● **What to do**: The answer is to be an exact copy of the lines below running from the line with "sunset general" down to the line with "2.05 * Qabs phi / 55", both ends included, and nothing more.
** Opening Records provided block **
(** C7, as amended.  The validator checks the five orderings; a
    Fajr-to-sunrise gap above 180 / 240 / 300 minutes and a
    Maghrib-to-Isha gap above 240 / 300 / 360 minutes are flagged at
    moderate / high / extreme latitude; the day length is looked at only
    when the latitude is 60 degrees or more, where a length outside 2 to
    22 hours is flagged; below 60 degrees no day-length issue is ever
    raised.  The result is valid exactly when the order holds and, below
    48 degrees, neither gap exceeds its limit: gaps at high or extreme
    latitude and the day length are warnings only. *)
Theorem validateCalculationResults_checks
    (t : PrayerTimes) (context : CalculationContext) :
  let r := validateCalculationResults host t context in
  let lat := Qabs (latitude (ctx_coordinates context)) in
  let ms := fun p => getTime (getPrayer t p) in
  let fajrToSunrise := div (sub (ms sunrise) (ms fajr)) (Some (1000 * 60)%Q) in
  let maghribToIsha := div (sub (ms isha) (ms maghrib)) (Some (1000 * 60)%Q) in
  let dayLength :=
    div (sub (ms maghrib) (ms sunrise)) (Some (1000 * 60 * 60)%Q) in
  let ordered :=
    negb (ge (ms fajr) (ms sunrise)) && negb (ge (ms sunrise) (ms dhuhr))
    && negb (ge (ms dhuhr) (ms asr)) && negb (ge (ms asr) (ms maghrib))
    && negb (ge (ms maghrib) (ms isha)) in
  (* the order *)
  ((ge (ms fajr) (ms sunrise) = true -> In msgFajrOrder (vo_issues r))
   /\ (ge (ms sunrise) (ms dhuhr) = true -> In msgSunriseOrder (vo_issues r))
   /\ (ge (ms dhuhr) (ms asr) = true -> In msgDhuhrOrder (vo_issues r))
   /\ (ge (ms asr) (ms maghrib) = true -> In msgAsrOrder (vo_issues r))
   /\ (ge (ms maghrib) (ms isha) = true -> In msgMaghribOrder (vo_issues r)))
  (* the gaps, by latitude band *)
  /\ ((lat < 48)%Q ->
        (gt fajrToSunrise (Some 180%Q) = true -> In msgFajrGap (vo_issues r))
        /\ (gt maghribToIsha (Some 240%Q) = true -> In msgIshaGap (vo_issues r)))
  /\ ((48 <= lat)%Q -> (lat < 60)%Q ->
        (gt fajrToSunrise (Some 240%Q) = true ->
           In (msgFajrGapHigh host fajrToSunrise) (vo_issues r))
        /\ (gt maghribToIsha (Some 300%Q) = true ->
              In (msgIshaGapHigh host maghribToIsha) (vo_issues r)))
  /\ ((60 <= lat)%Q ->
        (gt fajrToSunrise (Some 300%Q) = true ->
           In (msgFajrGapHigh host fajrToSunrise) (vo_issues r))
        /\ (gt maghribToIsha (Some 360%Q) = true ->
              In (msgIshaGapHigh host maghribToIsha) (vo_issues r)))
  (* the day length *)
  /\ ((60 <= lat)%Q ->
        lt dayLength (Some 2%Q) || gt dayLength (Some 22%Q) = true ->
        In (msgExtremeDay host dayLength (latitude (ctx_coordinates context)))
           (vo_issues r))
  /\ ((lat < 60)%Q ->
        ~ In msgDayLength (vo_issues r)
        /\ forall d l, ~ In (msgExtremeDay host d l) (vo_issues r))
  (* validity *)
  /\ vo_isValid r =
     ordered
     && (Qle_bool 48 lat
         || (negb (gt fajrToSunrise (Some 180%Q))
             && negb (gt maghribToIsha (Some 240%Q)))).
Proof.
  intros r lat ms fajrToSunrise maghribToIsha dayLength ordered.
  unfold r, validateCalculationResults.
  fold lat. cbn [vo_issues vo_isValid].
  change (getTime (t_fajr t)) with (ms fajr).
  change (getTime (t_sunrise t)) with (ms sunrise).
  change (getTime (t_dhuhr t)) with (ms dhuhr).
  change (getTime (t_asr t)) with (ms asr).
  change (getTime (t_maghrib t)) with (ms maghrib).
  change (getTime (t_isha t)) with (ms isha).
  fold fajrToSunrise maghribToIsha dayLength.
  set (ordering := (pushIf (ge (ms fajr) (ms sunrise)) msgFajrOrder
                    ++ pushIf (ge (ms sunrise) (ms dhuhr)) msgSunriseOrder
                    ++ pushIf (ge (ms dhuhr) (ms asr)) msgDhuhrOrder
                    ++ pushIf (ge (ms asr) (ms maghrib)) msgAsrOrder
                    ++ pushIf (ge (ms maghrib) (ms isha)) msgMaghribOrder)%list).
  set (fajrGap := if gt fajrToSunrise _ then _ else []).
  set (ishaGap := if gt maghribToIsha _ then _ else []).
  set (dayIssue := if Qle_bool 60 lat then _ else _).
  assert (Hord : forall x, In x ordering -> In x (ordering ++ fajrGap ++ ishaGap ++ dayIssue)).
  { intros x Hx. apply in_or_app. left. exact Hx. }
  assert (Hfg : forall x, In x fajrGap -> In x (ordering ++ fajrGap ++ ishaGap ++ dayIssue)).
  { intros x Hx. apply in_or_app. right. apply in_or_app. left. exact Hx. }
  assert (Hig : forall x, In x ishaGap -> In x (ordering ++ fajrGap ++ ishaGap ++ dayIssue)).
  { intros x Hx. apply in_or_app. right. apply in_or_app. right.
    apply in_or_app. left. exact Hx. }
  assert (Hdi : forall x, In x dayIssue -> In x (ordering ++ fajrGap ++ ishaGap ++ dayIssue)).
  { intros x Hx. apply in_or_app. right. apply in_or_app. right.
    apply in_or_app. right. exact Hx. }
  split; [|split; [|split; [|split; [|split; [|split]]]]].
  - unfold ordering. repeat split; intros H; apply Hord.
    + apply in_or_app. left. apply in_pushIf, H.
    + apply in_or_app. right. apply in_or_app. left. apply in_pushIf, H.
    + do 2 (apply in_or_app; right). apply in_or_app. left. apply in_pushIf, H.
    + do 3 (apply in_or_app; right). apply in_or_app. left. apply in_pushIf, H.
    + do 4 (apply in_or_app; right). apply in_pushIf, H.
  - intros Hlat.
    assert (E48 : Qle_bool 48 lat = false) by (apply Qle_bool_false_iff; exact Hlat).
    assert (E60 : Qle_bool 60 lat = false) by (apply Qle_bool_false_iff; lra).
    split; intros H.
    + apply Hfg. unfold fajrGap. rewrite E60, E48, H. left. reflexivity.
    + apply Hig. unfold ishaGap. rewrite E60, E48, H. left. reflexivity.
  - intros Hlo Hhi.
    assert (E48 : Qle_bool 48 lat = true) by (apply Qle_bool_iff; exact Hlo).
    assert (E60 : Qle_bool 60 lat = false) by (apply Qle_bool_false_iff; exact Hhi).
    split; intros H.
    + apply Hfg. unfold fajrGap. rewrite E60, E48, H. left. reflexivity.
    + apply Hig. unfold ishaGap. rewrite E60, E48, H. left. reflexivity.
  - intros Hlo.
    assert (E48 : Qle_bool 48 lat = true) by (apply Qle_bool_iff; lra).
    assert (E60 : Qle_bool 60 lat = true) by (apply Qle_bool_iff; exact Hlo).
    split; intros H.
    + apply Hfg. unfold fajrGap. rewrite E60, E48, H. left. reflexivity.
    + apply Hig. unfold ishaGap. rewrite E60, E48, H. left. reflexivity.
  - intros Hlo H.
    assert (E60 : Qle_bool 60 lat = true) by (apply Qle_bool_iff; exact Hlo).
    apply Hdi. unfold dayIssue. rewrite E60. apply in_pushIf, H.
  - intros Hlat.
    assert (E60 : Qle_bool 60 lat = false) by (apply Qle_bool_false_iff; exact Hlat).
    assert (E60' : Qlt_bool 60 lat = false) by (apply Qlt_bool_false_iff; lra).
    assert (Hday : dayIssue = []) by (unfold dayIssue; rewrite E60, E60'; reflexivity).
    rewrite Hday, app_nil_r.
    assert (Hshape : forall x,
               In x (ordering ++ fajrGap ++ ishaGap) ->
               x = msgFajrOrder \/ x = msgSunriseOrder \/ x = msgDhuhrOrder
               \/ x = msgAsrOrder \/ x = msgMaghribOrder
               \/ x = msgFajrGapHigh host fajrToSunrise \/ x = msgFajrGap
               \/ x = msgIshaGapHigh host maghribToIsha \/ x = msgIshaGap).
    { intros x Hx. unfold ordering in Hx. split_in Hx.
      - apply in_pushIf_inv in Hx. tauto.
      - apply in_pushIf_inv in Hx. tauto.
      - apply in_pushIf_inv in Hx. tauto.
      - apply in_pushIf_inv in Hx. tauto.
      - apply in_pushIf_inv in Hx. tauto.
      - unfold fajrGap in Hx.
        destruct (gt fajrToSunrise _); [|destruct Hx].
        destruct (Qle_bool 48 lat); destruct Hx as [Hx|[]]; subst x; tauto.
      - unfold ishaGap in Hx.
        destruct (gt maghribToIsha _); [|destruct Hx].
        destruct (Qle_bool 48 lat); destruct Hx as [Hx|[]]; subst x; tauto. }
    split.
    + intros Hin. apply Hshape in Hin.
      unfold msgFajrGapHigh, msgIshaGapHigh in Hin.
      repeat (destruct Hin as [Hin|Hin]; [discriminate Hin|]).
      discriminate Hin.
    + intros d l Hin. apply Hshape in Hin.
      unfold msgExtremeDay, msgFajrGapHigh, msgIshaGapHigh in Hin.
      repeat (destruct Hin as [Hin|Hin]; [discriminate Hin|]).
      discriminate Hin.
  - change (noCritical (ordering ++ fajrGap ++ ishaGap ++ dayIssue)
            = ordered
              && (Qle_bool 48 lat
                  || (negb (gt fajrToSunrise (Some 180%Q))
                      && negb (gt maghribToIsha (Some 240%Q))))).
    assert (Hext : Qle_bool 60 lat = true -> Qle_bool 48 lat = true).
    { intros H. apply Qle_bool_iff in H. apply Qle_bool_iff. lra. }
    assert (Hday : noCritical dayIssue = true).
    { unfold dayIssue. destruct (Qle_bool 60 lat) eqn:E60.
      - apply noCritical_pushIf_warning, msgExtremeDay_not_critical.
      - destruct (Qlt_bool 60 lat) eqn:E60'; [|reflexivity].
        apply Qlt_bool_iff in E60'. apply Qle_bool_false_iff in E60. lra. }
    assert (Hfajr : noCritical fajrGap
                    = Qle_bool 48 lat || negb (gt fajrToSunrise (Some 180%Q))).
    { unfold fajrGap. destruct (Qle_bool 48 lat) eqn:E48.
      - destruct (gt fajrToSunrise _); [|reflexivity].
        rewrite noCritical_single, msgFajrGapHigh_not_critical. reflexivity.
      - destruct (Qle_bool 60 lat) eqn:E60; [specialize (Hext eq_refl); discriminate|].
        destruct (gt fajrToSunrise (Some 180%Q)); reflexivity. }
    assert (Hisha : noCritical ishaGap
                    = Qle_bool 48 lat || negb (gt maghribToIsha (Some 240%Q))).
    { unfold ishaGap. destruct (Qle_bool 48 lat) eqn:E48.
      - destruct (gt maghribToIsha _); [|reflexivity].
        rewrite noCritical_single, msgIshaGapHigh_not_critical. reflexivity.
      - destruct (Qle_bool 60 lat) eqn:E60; [specialize (Hext eq_refl); discriminate|].
        destruct (gt maghribToIsha (Some 240%Q)); reflexivity. }
    rewrite !noCritical_app, Hfajr, Hisha, Hday.
    unfold ordering. rewrite !noCritical_app.
    rewrite !noCritical_pushIf by reflexivity.
    unfold ordered.
    destruct (ge (ms fajr) (ms sunrise)), (ge (ms sunrise) (ms dhuhr)),
      (ge (ms dhuhr) (ms asr)), (ge (ms asr) (ms maghrib)),
      (ge (ms maghrib) (ms isha)), (Qle_bool 48 lat),
      (gt fajrToSunrise (Some 180%Q)), (gt maghribToIsha (Some 240%Q));
      reflexivity.
Qed.

End ValidatorChecks.

(** C7, the sentence as written fails: at latitude 33.5 a day of one
    hour between sunrise and maghrib, outside 4 to 20 hours, raises no
    issue at all and the result is valid. *)
Lemma validate_short_day_not_flagged :
  (Qabs (latitude (ctx_coordinates Samples.damascusContext)) < 60)%Q
  /\ JS.lt (JS.div (JS.sub (JS.getTime (t_maghrib Samples.shortDayTimes))
                           (JS.getTime (t_sunrise Samples.shortDayTimes)))
                   (Some (1000 * 60 * 60)%Q))
           (Some 4%Q) = true
  /\ Precision.validateCalculationResults Samples.summerHost
       Samples.shortDayTimes Samples.damascusContext
     = {| vo_isValid := true; vo_issues := [] |}.
Proof.
  split; [reflexivity|]. split; reflexivity.
Qed.

(* ----------------------------------------------------------------- *)
(** ** The two copies of the evening twilight *)

Section TwilightFacts.
Import JS.
Local Open Scope Q_scope.

(** C6, as amended.  For shafaq General the engine's
    [seasonAdjustedEveningTwilight] uses the Abyad coefficients and so
    returns what it returns for Abyad; the copy in [utils/polar] uses
    (75 + 25.60 k, 75 + 2.05 k, 75 - 9.21 k, 75 + 6.14 k) with
    k = |latitude| / 55 instead.  The two copies agree for Ahmer and for
    Abyad. *)
Theorem evening_twilight_general_coefficients
    (phi : Q) (dayOfYearValue year : Z) (sunset : Date) :
  (let '(a, b, c, d) := Astronomical.eveningCoefficients phi general in
   a == 75 + 25.60 * Qabs phi / 55 /\ b == 75 + 7.16 * Qabs phi / 55
   /\ c == 75 + 36.84 * Qabs phi / 55 /\ d == 75 + 81.84 * Qabs phi / 55)
  /\ Astronomical.eveningCoefficients phi general
     = Astronomical.eveningCoefficients phi abyad
  /\ Astronomical.seasonAdjustedEveningTwilight phi dayOfYearValue year
       sunset general
     = Astronomical.seasonAdjustedEveningTwilight phi dayOfYearValue year
         sunset abyad
  /\ (let '(a, b, c, d) := Polar.eveningCoefficients phi general in
      a == 75 + 25.60 * Qabs phi / 55 /\ b == 75 + 2.05 * Qabs phi / 55
      /\ c == 75 - 9.21 * Qabs phi / 55 /\ d == 75 + 6.14 * Qabs phi / 55)
  /\ (forall shafaq, shafaq <> general ->
        Polar.seasonAdjustedEveningTwilight
          {| Polar.sp_latitude := phi; Polar.sp_dayOfYear := dayOfYearValue;
             Polar.sp_year := year; Polar.sp_baseTime := sunset |} shafaq
        = Astronomical.seasonAdjustedEveningTwilight phi dayOfYearValue year
            sunset shafaq).
Proof.
  split; [|split; [|split; [|split]]].
  - cbn [Astronomical.eveningCoefficients]. repeat split; field.
  - reflexivity.
  - reflexivity.
  - cbn [Polar.eveningCoefficients]. repeat split; field.
  - intros shafaq Hs. destruct shafaq; [congruence| |]; reflexivity.
Qed.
** Closing Records provided block **
● **Answer to the exercise**:
       sunset general
     = Astronomical.seasonAdjustedEveningTwilight phi dayOfYearValue year
         sunset abyad
  /\ (let '(a, b, c, d) := Polar.eveningCoefficients phi general in
      a == 75 + 25.60 * Qabs phi / 55 /\ b == 75 + 2.05 * Qabs phi / 55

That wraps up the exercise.